Brackets, Sigma Models and Integrability of Generalized Complex Structures

TL;DR

This paper explores how derived brackets naturally appear in sigma-models with generalized complex structures, providing explicit formulas and linking them to the generalized Nijenhuis tensor, with applications to specific two-dimensional models.

Contribution

It establishes a precise connection between derived brackets and sigma-models in generalized complex geometry, including explicit coordinate expressions and new insights into the Nijenhuis tensor.

Findings

Derived brackets arise naturally in sigma-models via Poisson and antibrackets.

The generalized Nijenhuis tensor coincides with the derived bracket of the structure with itself.

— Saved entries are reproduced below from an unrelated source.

Lemma on_thread_finished_safe qt generation c :
  Inv c →
  (∀ a, gc_active c = Some a → generation = ex_generation (ac_execution a) →
     ex_thread (ac_execution a) = true) →
  safe (on_thread_finished qt generation) c.
Proof.
  intros H Hthread. unfold safe, on_thread_finished. apply wp_bind, wp_get.
  destruct c as [s [a|] g]; [|done]. cbn.
  apply wp_if; intros _; [done|]. apply wp_if; intros Hgen; [by apply fatal_safe, H|].
  apply negb_false_iff, Z.eqb_eq in Hgen. specialize (Hthread a eq_refl Hgen).
  destruct H as [[(Hv & Ha & Hg) Ht] Hw]. cbn [gc_snapshot gc_signals] in *.
  assert (Hfin : ex_thread_finished (ac_execution a) = false).
  { destruct Ht as [(_ & _ & ?)|[? _]]; [done|congruence]. }
  assert (Hpe : vw_pending (view s) = false).
  { apply not_true_iff_false. intros Hp.
    destruct (ao_pending _ _ Ha Hp) as (_ & _ & _ & ?). congruence. }
  match goal with |- context [with_execution ?e a] => set (e' := e) end.
  assert (Hb : base s (with_execution e' a) g).
  { split; [|by right]. by apply (core_execution s a g e' (ac_step a)). }
  apply (wp_put_active _ _ s g a), wp_if; intros Hfatal.
  - destruct (ac_fatal_error a) as [error|] eqn:He; [|done].
    by apply (finalize_fatal_safe s (with_execution e' a) g error).
  - apply wp_if; intros Hrec; [by apply fatal_safe|].
    apply maybe_finish_safe; [done|by destruct (ac_fatal_error a) eqn:E; [|rewrite <-E]|].
    right. by apply negb_false_iff in Hrec.
Qed.
(* ===== verification/ControllerProperties.v ===== *)
(** * Properties of the controller *)

From S2P Require Import Prelude.
From S2P Require Import Errors.
From S2P Require Import TaskPlans.
From S2P Require Import OperationResults.
From S2P Require Import RuntimeValues.
From S2P Require Import RuntimeModels.
From S2P Require Import TaskModels.
From S2P Require Import Controller.
From S2P Require Import ControllerInvariant.
From S2P Require Import ControllerProofs.

(** ** Runs *)

(** What the environment grants: new identifiers are not empty, results are
    objects whose checks passed, and the thread of the current generation ends
    once. *)
Definition valid (c : Controller) (event : Event) : Prop :=
  match event with
  | RequestConnect qt _ | RequestTask qt _ | RequestDisconnect qt _ | RequestClose qt =>
      qt_task_id qt <> EmptyString
  | Result _ message =>
      ∀ m r, message = Some m → wr_result m = Some r → result_ok (te_task_id r) r
  | ThreadFinished _ generation =>
      ∀ a, gc_active c = Some a → generation = ex_generation (ac_execution a) →
           ex_thread (ac_execution a) = true
  | RequestCancel _ | Respond _ _ _ | Progress _ | ThreadViolation _ => True
  end.

Inductive Reachable : Controller → Prop :=
| reach_init : Reachable Controller_init
| reach_step c event : Reachable c → valid c event → Reachable (after event c).

Lemma safe_ignore {A} (m : C A) c : safe m c → safe (m ;;; ret tt) c.
Proof. intros H. apply wp_bind. eapply wp_conseq; [exact H|done|done]. Qed.

Lemma handle_safe event c : Inv c → valid c event → safe (handle event) c.
Proof.
  intros H Hv. destruct event; cbn in *.
  - by apply safe_ignore, request_connect_safe.
  - by apply safe_ignore, request_task_safe.
  - by apply safe_ignore, request_disconnect_safe.
  - by apply safe_ignore, request_cancel_safe.
  - by apply safe_ignore, request_application_close_safe.
  - by apply safe_ignore, respond_task_action_safe.
  - by apply on_progress_safe.
  - by apply on_result_safe.
  - by apply on_thread_finished_safe.
  - destruct c as [s [a|] g].
    + by apply enter_fatal_safe; [apply H|].
    + by apply finish_safe, enter_fatal_idle.
Qed.
Inductive DomainEvent : Type :=
| MetadataReadSucceeded (cpu_id : RuntimeCpuId) (connection_generation : ConnectionGeneration)
    (value : object)
| MetadataReadFailed (cpu_id : RuntimeCpuId) (connection_generation : ConnectionGeneration)
    (error : RuntimeReadError)
| MetadataWriteStarted (operation_id : string) (cpu_id : RuntimeCpuId)
    (connection_generation : ConnectionGeneration) (image_identity : option ImageIdentity)
| DiagnosticReadSucceeded (cpu_id : RuntimeCpuId) (connection_generation : ConnectionGeneration)
    (group : DiagnosticGroup) (value : object)
| DiagnosticReadFailed (cpu_id : RuntimeCpuId) (connection_generation : ConnectionGeneration)
    (group : DiagnosticGroup) (error : RuntimeReadError)
| MemoryReadSucceeded (cpu_id : RuntimeCpuId) (connection_generation : ConnectionGeneration)
    (base_address : Z) (words : list Z) (read_at : datetime)
| MemoryReadFailed (cpu_id : RuntimeCpuId) (connection_generation : ConnectionGeneration)
    (error : RuntimeReadError)
| MemoryCleared (cpu_id : RuntimeCpuId)
| ActiveTargetChanged (cpu_id : option RuntimeCpuId)
| ProgramImageChanged (cpu_id : RuntimeCpuId) (path : string) (parse_status : ImageParseStatus)
    (summary : option FlashImageSummary) (parse_error : option string)
| RamImageChanged (cpu_id : RuntimeCpuId) (path : string) (parse_status : ImageParseStatus)
    (summary : option RamImageSummary) (parse_error : option string)
| SectorSelectionChanged (cpu_id : RuntimeCpuId) (erase_scope : EraseScope)
    (custom_sector_mask : Z)
| ConnectionOpened (connection_info : ConnectionInfo)
| ConnectionClosed (connection_id : string) (connection_generation : ConnectionGeneration)
| ConnectionGenerationChanged (previous_generation current_generation : ConnectionGeneration)
| ProtocolActivityRecorded (connection_generation : ConnectionGeneration) (occurred_at : datetime)
| ConnectionHealthChanged (connection_generation : ConnectionGeneration)
    (state : ConnectionHealthState) (checked_at : datetime) (error : option RuntimeReadError)
| CommunicationErrorRecorded (connection_generation : ConnectionGeneration)
    (error : RuntimeCommunicationError)
| OperationStarted (operation : OperationRef)
| OperationSucceeded (operation : OperationRef)
| OperationFailed (operation : OperationRef) (error_code : string)
| SessionChanged.
(** [_current_connection(event, draft)], from the fields of the event. *)
Definition current_connection (cpu_id : RuntimeCpuId)
    (connection_generation : ConnectionGeneration) (d : RuntimeStateDraft) : bool :=
  match rd_connection d with
  | Some connection => bool_decide (cr_cpu_id connection = cpu_id)
                       && bool_decide (cr_generation connection = connection_generation)
  | None => false
  end.

(** [current_matches]: the memory was read over the connection, whose CPU is
    still the active one. *)
Definition current_matches (connection : option ConnectionRuntimeState)
    (active_cpu : option RuntimeCpuId) (cpu_id : RuntimeCpuId) (current : MemoryRuntimeState)
    : bool :=
  match connection with
  | Some connection =>
      bool_decide (active_cpu = Some cpu_id) && bool_decide (cr_cpu_id connection = cpu_id)
      && bool_decide (mm_connection_generation current = Some (cr_generation connection))
  | None => false
  end.

(** The loop of MemoryFreshnessPolicy over the CPUs after the connection or
    the active target changed. *)
Definition age_memory (active_cpu : option RuntimeCpuId) (cpu_id : RuntimeCpuId) : Draft unit :=
  d <- get ;;
  current <- memory_state cpu_id ;;
  if negb (nonempty (mm_words current))
     || bool_decide (mm_freshness current = DataFreshness.STALE) then ret tt else
  if negb (current_matches (rd_connection d) active_cpu cpu_id current) then
    state <- lift (MemoryRuntimeState_post_init
                     (with_memory_freshness DataFreshness.STALE (mm_read_error current) current)) ;;
    replace_memory_state cpu_id state
  else ret tt.

Definition MemoryFreshnessPolicy_apply (event : DomainEvent) : Draft unit :=
  let clear cpu_id :=
    state <- lift (MemoryRuntimeState_post_init (MemoryRuntimeState_default cpu_id)) ;;
    replace_memory_state cpu_id state in
  match event with
  | SessionChanged => for_each RuntimeCpuIds clear
  | MemoryCleared cpu_id => clear cpu_id
  | MemoryReadSucceeded cpu_id connection_generation base_address words read_at =>
      is_current <- gets (current_connection cpu_id connection_generation) ;;
      if (is_current : bool) then
        state <- lift (MemoryRuntimeState_post_init
                         (mkMemoryState cpu_id DataFreshness.FRESH (Some base_address) words
                            (Some read_at) (Some connection_generation) None)) ;;
        replace_memory_state cpu_id state
      else ret tt
  | MemoryReadFailed cpu_id connection_generation error =>
      is_current <- gets (current_connection cpu_id connection_generation) ;;
      if negb is_current then ret tt else
      current <- memory_state cpu_id ;;
      state <- lift (MemoryRuntimeState_post_init
                       (with_memory_freshness
                          (if nonempty (mm_words current) then DataFreshness.STALE
                           else DataFreshness.EMPTY)
                          (Some error) current)) ;;
      replace_memory_state cpu_id state
  | ActiveTargetChanged cpu_id => for_each RuntimeCpuIds (age_memory cpu_id)
  | ConnectionOpened _ | ConnectionClosed _ _ =>
      d <- get ;;
      for_each RuntimeCpuIds (age_memory (cr_cpu_id <$> rd_connection d))
  | _ => ret tt
  end.

Definition MetadataFreshnessPolicy_apply (event : DomainEvent) : Draft unit :=
  let replace_with value freshness read_error :=
    state <- lift (MetadataRuntimeState_post_init (mkMetadataState value freshness read_error)) ;;
    replace_metadata_state state in
  let write_started cpu_id connection_generation :=
    d <- get ;;
    if current_connection cpu_id connection_generation d
    then replace_with (md_value (rd_metadata_state d)) DataFreshness.STALE None
    else ret tt in
  match event with
  | ConnectionOpened _ | ConnectionClosed _ _ | ActiveTargetChanged _ | SessionChanged =>
      replace_with ONone DataFreshness.EMPTY None
  | MetadataReadSucceeded cpu_id connection_generation value =>
      is_current <- gets (current_connection cpu_id connection_generation) ;;
      if (is_current : bool) then replace_with value DataFreshness.FRESH None else ret tt
  | MetadataReadFailed cpu_id connection_generation error =>
      d <- get ;;
      if negb (current_connection cpu_id connection_generation d) then ret tt else
      let current := rd_metadata_state d in
      replace_with (md_value current)
        (if negb (is_none (md_value current))
            || bool_decide (md_freshness current = DataFreshness.STALE)
         then DataFreshness.STALE else DataFreshness.EMPTY)
        (Some error)
  | MetadataWriteStarted _ cpu_id connection_generation _ =>
      write_started cpu_id connection_generation
  | OperationStarted operation =>
      match op_operation_type operation with
      | RuntimeOperationType.ERASE | RuntimeOperationType.PROGRAM =>
          write_started (op_cpu_id operation) (op_connection_generation operation)
      | _ => ret tt
      end
  | _ => ret tt
  end.

Definition DiagnosticsFreshnessPolicy_apply (event : DomainEvent) : Draft unit :=
  let replace_group cpu_id connection_generation group make :=
    d <- get ;;
    if negb (current_connection cpu_id connection_generation d) then ret tt else
    let current := rd_diagnostics_state d in
    let previous := group_state current group in
    state <- lift (DiagnosticRuntimeState_post_init (make previous)) ;;
    diagnostics <- lift (DiagnosticsRuntimeState_post_init
                           (set_group_state group state current)) ;;
    replace_diagnostics_state diagnostics in
  match event with
  | ConnectionOpened _ | ConnectionClosed _ _ | ActiveTargetChanged _ | SessionChanged =>
      state <- lift (DiagnosticsRuntimeState_post_init DiagnosticsRuntimeState_default) ;;
      replace_diagnostics_state state
  | DiagnosticReadSucceeded cpu_id connection_generation group value =>
      replace_group cpu_id connection_generation group
        (λ _, mkDiagnosticState group value DataFreshness.FRESH None)
  | DiagnosticReadFailed cpu_id connection_generation group error =>
      replace_group cpu_id connection_generation group
        (λ previous, mkDiagnosticState group (dg_value previous)
           (if negb (is_none (dg_value previous)) then DataFreshness.STALE
            else DataFreshness.EMPTY) (Some error))
  | _ => ret tt
  end.

(** [draft.replace_target_resource(cpu_id, replace(draft.target_resource(cpu_id), ...))] *)
Definition update_resource (cpu_id : RuntimeCpuId)
    (update : TargetResourceState → TargetResourceState) : Draft unit :=
  current <- target_resource cpu_id ;;
  state <- lift (TargetResourceState_post_init (update current)) ;;
  replace_target_resource cpu_id state.
(** Every row of the table keeps the invariant. *)
Lemma event_effect_ok event s s' :
  runtime_ok s → event_ok event → event_effect event s = Ok s' → runtime_ok s'.
Proof.
  intros Hs He. pose proof (event_checks _ He) as Hi.
  destruct event; simpl event_effect; unfold by_policy; intros H.
  all: repeat match goal with
    | H : Ok _ = Ok _ |- _ => injection H as <-
    | H : Raise _ = Ok _ |- _ => discriminate H
    | H : match freeze ?v with Ok _ => _ | Raise _ => _ end = Ok _ |- _ =>
        destruct (freeze v) eqn:?
    | H : (if is_active ?a ?b ?c then _ else _) = Ok _ |- _ => destruct (is_active a b c) eqn:?
    | |- runtime_ok (if is_active ?a ?b ?c then _ else _) => destruct (is_active a b c) eqn:?
    end; try done.
  - by eapply runtime_ok_put_metadata, metadata_read_ok.
  - apply runtime_ok_put_metadata, metadata_failed_ok, Hs. done.
  - by apply metadata_written_ok.
  - by eapply runtime_ok_put_group, diagnostic_read_ok.
  - apply runtime_ok_put_group, diagnostic_failed_ok, Hs. done.
  - by eapply runtime_ok_insert_memory, memory_ok_fresh.
  - apply runtime_ok_on_memory; [done|]. intros k.
    destruct (ok_memory s Hs k) as (m & Hm & Hok). destruct (decide (k = cpu_id)) as [->|Hne].
    + eexists. rewrite lookup_alter, decide_True by done. rewrite Hm. split; [done|].
      by eapply memory_ok_reread.
    + exists m. by rewrite lookup_alter_ne.
  - by apply runtime_ok_insert_memory, memory_ok_default.
  - apply runtime_ok_start_over; try done; apply Hs.
  - apply runtime_ok_alter_resource; [done|]. intros r Hr. apply resource_ok_program_image; [|done].
    simpl in Hi. checks. by repeat match goal with u : unit |- _ => destruct u end.
  - apply runtime_ok_alter_resource; [done|]. intros r Hr. apply resource_ok_ram_image; [|done].
    simpl in Hi. checks. by repeat match goal with u : unit |- _ => destruct u end.
  - apply runtime_ok_alter_resource; [done|]. intros r Hr. apply resource_ok_sectors; [|done].
    simpl in Hi. checks. repeat match goal with u : unit |- _ => destruct u end.
    by eapply non_negative_int_ok.
  - destruct (from_connection_info _ _) as [c|] eqn:E; [injection H as <-|done].
    apply from_connection_info_ok in E as [??]. pose proof (ok_generation s Hs).
    apply runtime_ok_start_over; try done; simpl; [lia|]. by intros c' [= <-].
  - destruct (match rv_connection s with Some c => _ | None => _ end); [injection H as <-|done].
    apply runtime_ok_start_over; try done; apply Hs.
  - apply runtime_ok_on_resources; [done|]. intros k.
    destruct (ok_resources s Hs k) as (r & Hr & Hok). exists (no_evidence r).
    rewrite lookup_fmap, Hr. split; [done|]. by eapply resource_ok_no_evidence.
  - apply runtime_ok_on_connection; [by intros; destruct (_ && _)| |done]. intros c Hc.
    destruct (_ && _) eqn:E; [|done]. apply andb_true_iff in E as [_ E].
    apply activity_row_ok; try done. simpl in Hi. checks.
    repeat match goal with u : unit |- _ => destruct u end. by eapply require_utc_ok.
  - apply runtime_ok_on_connection; [by intros; destruct (_ && _)| |done]. intros c Hc.
    destruct (_ && _) eqn:E; [|done]. by eapply health_row_ok.
  - apply runtime_ok_on_connection; [by intros; destruct (bool_decide _)| |done]. intros c Hc.
    destruct (bool_decide _); [|done]. by apply communication_row_ok.
  - by apply started_row_ok.
  - by apply succeeded_row_ok.
  - destruct (isSome _); [done|]. injection H as <-. apply runtime_ok_default, Hs.
Qed.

Explicit coordinate expressions for derived brackets and the Nijenhuis tensor are provided.

Abstract

It is shown how derived brackets naturally arise in sigma-models via Poisson- or antibracket, generalizing a recent observation by Alekseev and Strobl. On the way to a precise formulation of this relation, an explicit coordinate expression for the derived bracket is obtained. The generalized Nijenhuis tensor of generalized complex geometry is shown to coincide up to a de-Rham closed term with the derived bracket of the structure with itself, and a new coordinate expression for this tensor is presented. The insight is applied to two known two-dimensional sigma models in a background with generalized complex structure. Introductions to geometric brackets on the one hand and to generalized complex geometry on the other hand are given in the appendix.